There has been increasing interest in the nutrition used for breeding poultry and the implications of breeder diets on the progeny, she said.
“What we’re hoping is that this information will be a nice tool for the breeder industry to be able to draw from – hopefully, it will show that the application of developmental programming feeding systems can really help them in providing more robust chicks,” Moats said. “Overall, we’re hoping to help add value to their chicks, support improved efficiencies throughout the entire production chain and hopefully minimize the need for treatment intervention.”
Company background, research interests
O&T Farms has been focused on work with feed additives for niche market production, said Moats.
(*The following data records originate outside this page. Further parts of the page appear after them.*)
(** ** The codes validation reports *)

Definition validation_code (code : StatusCode) : bool :=
  match code with
  | StatusCode.kOk | StatusCode.kInvalidId | StatusCode.kInvalidFieldValue
  | StatusCode.kMissingField | StatusCode.kOversizeRequest | StatusCode.kDuplicatePathId
  | StatusCode.kInconsistentAuthorityGeneration | StatusCode.kContradictoryConstraints
  | StatusCode.kArithmeticOverflow => true
  | _ => false
  end.

Definition has_validation_code (s : Status) : Prop := validation_code (status_code s) = true.

Lemma and_then_code s k :
  has_validation_code s → has_validation_code k → has_validation_code (and_then s k).
Proof. unfold and_then. by case_match. Qed.

Lemma first_error_code {A} (f : A → Status) l :
  (∀ x, has_validation_code (f x)) → has_validation_code (first_error f l).
Proof. intros Hf. induction l as [|x l IH]; [done|]. by apply and_then_code. Qed.

Lemma check_entries_code {A} (path_of : A → N) check duplicate previous l :
  (∀ x, has_validation_code (check x)) → (∀ x, has_validation_code (duplicate x)) →
  has_validation_code (check_entries path_of check duplicate previous l).
Proof.
  intros Hc Hd. revert previous. induction l as [|x l IH]; intros previous; [done|].
  cbn. apply and_then_code; [done|]. by case_match.
Qed.

Lemma check_path_order_code p l : has_validation_code (check_path_order p l).
Proof. revert p. induction l as [|q l IH]; intros p; [done|]. cbn. by repeat case_match. Qed.

(** Every return statement of a chain of checks. *)
Ltac codes :=
  repeat match goal with
  | |- has_validation_code (if ?c then _ else _) => destruct c; [reflexivity|]
  | |- has_validation_code (and_then _ _) => apply and_then_code
  | |- has_validation_code (first_error _ _) => apply first_error_code; intros
  | |- has_validation_code (match ?m with _ => _ end) => destruct m
  | |- has_validation_code (Reject _ _) => reflexivity
  | |- has_validation_code Status_Ok => reflexivity
  end.

Lemma ValidateRequest_code r limits :
  validation_code (status_code (ValidateRequest r limits)) = true.
Proof.
  apply and_then_code; [unfold ValidateEnumerations; cbv zeta; codes|].
  apply and_then_code; [unfold ValidateGenerations, ValidateIncumbent; cbv zeta; codes|].
  apply and_then_code; [unfold ValidateBounds; cbv zeta; codes|].
  apply and_then_code.
  { unfold ValidateCandidates, ValidateCandidate. cbv zeta. codes. apply check_path_order_code. }
  apply and_then_code.
  { unfold ValidateCapacityAndEvidence. apply and_then_code; apply check_entries_code;
      unfold check_capacity_entry, check_evidence_entry, duplicate_capacity, duplicate_evidence;
      intros; codes. }
  unfold ValidatePolicy. cbv zeta. codes.
Qed.
Definition DegradationFlag_ordinal (v : DegradationFlag) : N :=
  match v with
  | DegradationFlag.kIncumbentSuperseded => 0
  | DegradationFlag.kIncumbentStale => 1
  | DegradationFlag.kServiceRelaxed => 2
  | DegradationFlag.kHeadroomBelowComfort => 3
  | DegradationFlag.kLocalityPreferenceUnmet => 4
  | DegradationFlag.kReservationPreferenceUnmet => 5
  | DegradationFlag.kEvidenceUnknown => 6
  | DegradationFlag.kChurnSuppressed => 7
  | DegradationFlag.kNoIncumbent => 8
  end.

(** [static_cast<DegradationFlag>] of a range-checked byte. *)
Definition DegradationFlag_cast (raw : N) : option DegradationFlag := nth_error DegradationFlag_all (N.to_nat raw).

Definition DegradationFlagName (v : DegradationFlag) : string :=
  match v with
  | DegradationFlag.kIncumbentSuperseded => "incumbent_superseded"
  | DegradationFlag.kIncumbentStale => "incumbent_stale"
  | DegradationFlag.kServiceRelaxed => "service_relaxed"
  | DegradationFlag.kHeadroomBelowComfort => "headroom_below_comfort"
  | DegradationFlag.kLocalityPreferenceUnmet => "locality_preference_unmet"
  | DegradationFlag.kReservationPreferenceUnmet => "reservation_preference_unmet"
  | DegradationFlag.kEvidenceUnknown => "evidence_unknown"
  | DegradationFlag.kChurnSuppressed => "churn_suppressed"
  | DegradationFlag.kNoIncumbent => "no_incumbent"
  end.

Definition IsDegradingFlag (v : DegradationFlag) : bool :=
  match v with
  | DegradationFlag.kServiceRelaxed
  | DegradationFlag.kHeadroomBelowComfort
  | DegradationFlag.kLocalityPreferenceUnmet
  | DegradationFlag.kReservationPreferenceUnmet
  | DegradationFlag.kEvidenceUnknown => true
  | DegradationFlag.kIncumbentSuperseded
  | DegradationFlag.kIncumbentStale
  | DegradationFlag.kChurnSuppressed
  | DegradationFlag.kNoIncumbent => false
  end.

Module IncumbentDelta.
Inductive IncumbentDelta :=
  | kNoIncumbent
  | kKept
  | kMoved
  | kReplacedStale.
End IncumbentDelta.
Abbreviation IncumbentDelta := IncumbentDelta.IncumbentDelta.

Definition IncumbentDelta_all : list IncumbentDelta := [
  IncumbentDelta.kNoIncumbent;
  IncumbentDelta.kKept;
  IncumbentDelta.kMoved;
  IncumbentDelta.kReplacedStale
].

Definition IncumbentDelta_ordinal (v : IncumbentDelta) : N :=
  match v with
  | IncumbentDelta.kNoIncumbent => 0
  | IncumbentDelta.kKept => 1
  | IncumbentDelta.kMoved => 2
  | IncumbentDelta.kReplacedStale => 3
  end.

(** [static_cast<IncumbentDelta>] of a range-checked byte. *)
Definition IncumbentDelta_cast (raw : N) : option IncumbentDelta := nth_error IncumbentDelta_all (N.to_nat raw).

Definition IncumbentDeltaName (v : IncumbentDelta) : string :=
  match v with
  | IncumbentDelta.kNoIncumbent => "no_incumbent"
  | IncumbentDelta.kKept => "kept"
  | IncumbentDelta.kMoved => "moved"
  | IncumbentDelta.kReplacedStale => "replaced_stale"
  end.

#[export] Instance Outcome_eq_dec : EqDecision Outcome.
Proof. solve_decision. Defined.

Lemma Outcome_cast_ordinal v : Outcome_cast (Outcome_ordinal v) = Some v.
Proof. by destruct v. Qed.

#[export] Instance Outcome_ordinal_inj : Inj (=) (=) Outcome_ordinal.
Proof. intros a b H. apply (f_equal Outcome_cast) in H. rewrite !Outcome_cast_ordinal in H. by injection H. Qed.

#[export] Instance ExclusionReason_eq_dec : EqDecision ExclusionReason.
Proof. solve_decision. Defined.

Lemma ExclusionReason_cast_ordinal v : ExclusionReason_cast (ExclusionReason_ordinal v) = Some v.
Proof. by destruct v. Qed.

#[export] Instance ExclusionReason_ordinal_inj : Inj (=) (=) ExclusionReason_ordinal.
Proof. intros a b H. apply (f_equal ExclusionReason_cast) in H. rewrite !ExclusionReason_cast_ordinal in H. by injection H. Qed.

#[export] Instance DegradationFlag_eq_dec : EqDecision DegradationFlag.
Proof. solve_decision. Defined.

Lemma DegradationFlag_cast_ordinal v : DegradationFlag_cast (DegradationFlag_ordinal v) = Some v.
Proof. by destruct v. Qed.

#[export] Instance DegradationFlag_ordinal_inj : Inj (=) (=) DegradationFlag_ordinal.
Proof. intros a b H. apply (f_equal DegradationFlag_cast) in H. rewrite !DegradationFlag_cast_ordinal in H. by injection H. Qed.

#[export] Instance IncumbentDelta_eq_dec : EqDecision IncumbentDelta.
Proof. solve_decision. Defined.

Lemma IncumbentDelta_cast_ordinal v : IncumbentDelta_cast (IncumbentDelta_ordinal v) = Some v.
Proof. by destruct v. Qed.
Adding, “For several years we serviced the value-added food production line of the poultry industry.”
In addition to developing feed additives to provide omega-3 levels to eggs and poultry, the company has worked with products for dairy and beef production, swine, piglets and horses, according to company information.
“The LinPRO product has been successful in supporting the omega-3 egg market for quite a while, but we never lose sight of where the industry is going, what challenges are being seen,” Moats said. “With growing restrictions on antibiotic usage and the need for improved efficiency and sustainability, we started to look into how our products might help.”
“We know that the benefits of omega-3s in developmental programming have been shown in humans and other species, so we thought it had the potential to benefit poultry as well,” she added.
The interest in industry challenges and use of nutritional programming helped develop the research project, she said. Adding, “The idea being if we can set the birds up for success in the egg maybe we could help minimize the need for treatment interventions, improve efficiencies and help the industry that way.”
The company had an understanding that there could be health benefits related to the use of omega-3 fatty acids, she said. But it was unclear what that use might mean for poultry production coupled with the changes in regulation and interest in curbing antibiotic use.
“In the broiler industry, the time from hatch to market is short and leaves little opportunity for effective treatment intervention if needed,” Moats said. “If we can set them up for success earlier through maternal feeding, getting the nutrients into the egg and making hatching robust chick – we can improve supply chain efficiencies and overall economic returns thereby supporting the sustainability of the industry.”
Maternal diet research
The recently published preliminary data looked at the use of an omega-3 flaxseed-based feed additive in the diet of breeding hens producing pullets or birds that will grow to become laying hens, Moats said. The focus was on the interaction between use of the additive and the development of bone density.
Bone health is a focus in egg-laying birds because they have an increased demand for calcium when they lay eggs, she added.
Breeding hens in the trial were given one of two diets – a control, or a diet supplemented with the omega-3 feed additive, she said. The form of omega-3 used provides levels of ALA or alpha-linolenic acid to the diet.
“What they found was the pullets that came from breeder stock that were fed an omega-3 supplement they actually had stronger bones than the control,” she said. “The mechanism behind that is still to be described, but it is an interesting finding and it definitely has practical applications for the egg industry.”
Birds raised from hens receiving the supplement had increased tibia ash weight – 1.41g compared 1.26g – and stronger bones than those in the control group, according to study results. Tibia strength was reportedly 22% higher at 12 weeks compared to control group birds.
As more information is analyzed from the related nutritional studies, the hope is that why some of the results are seen becomes clearer, Moats said.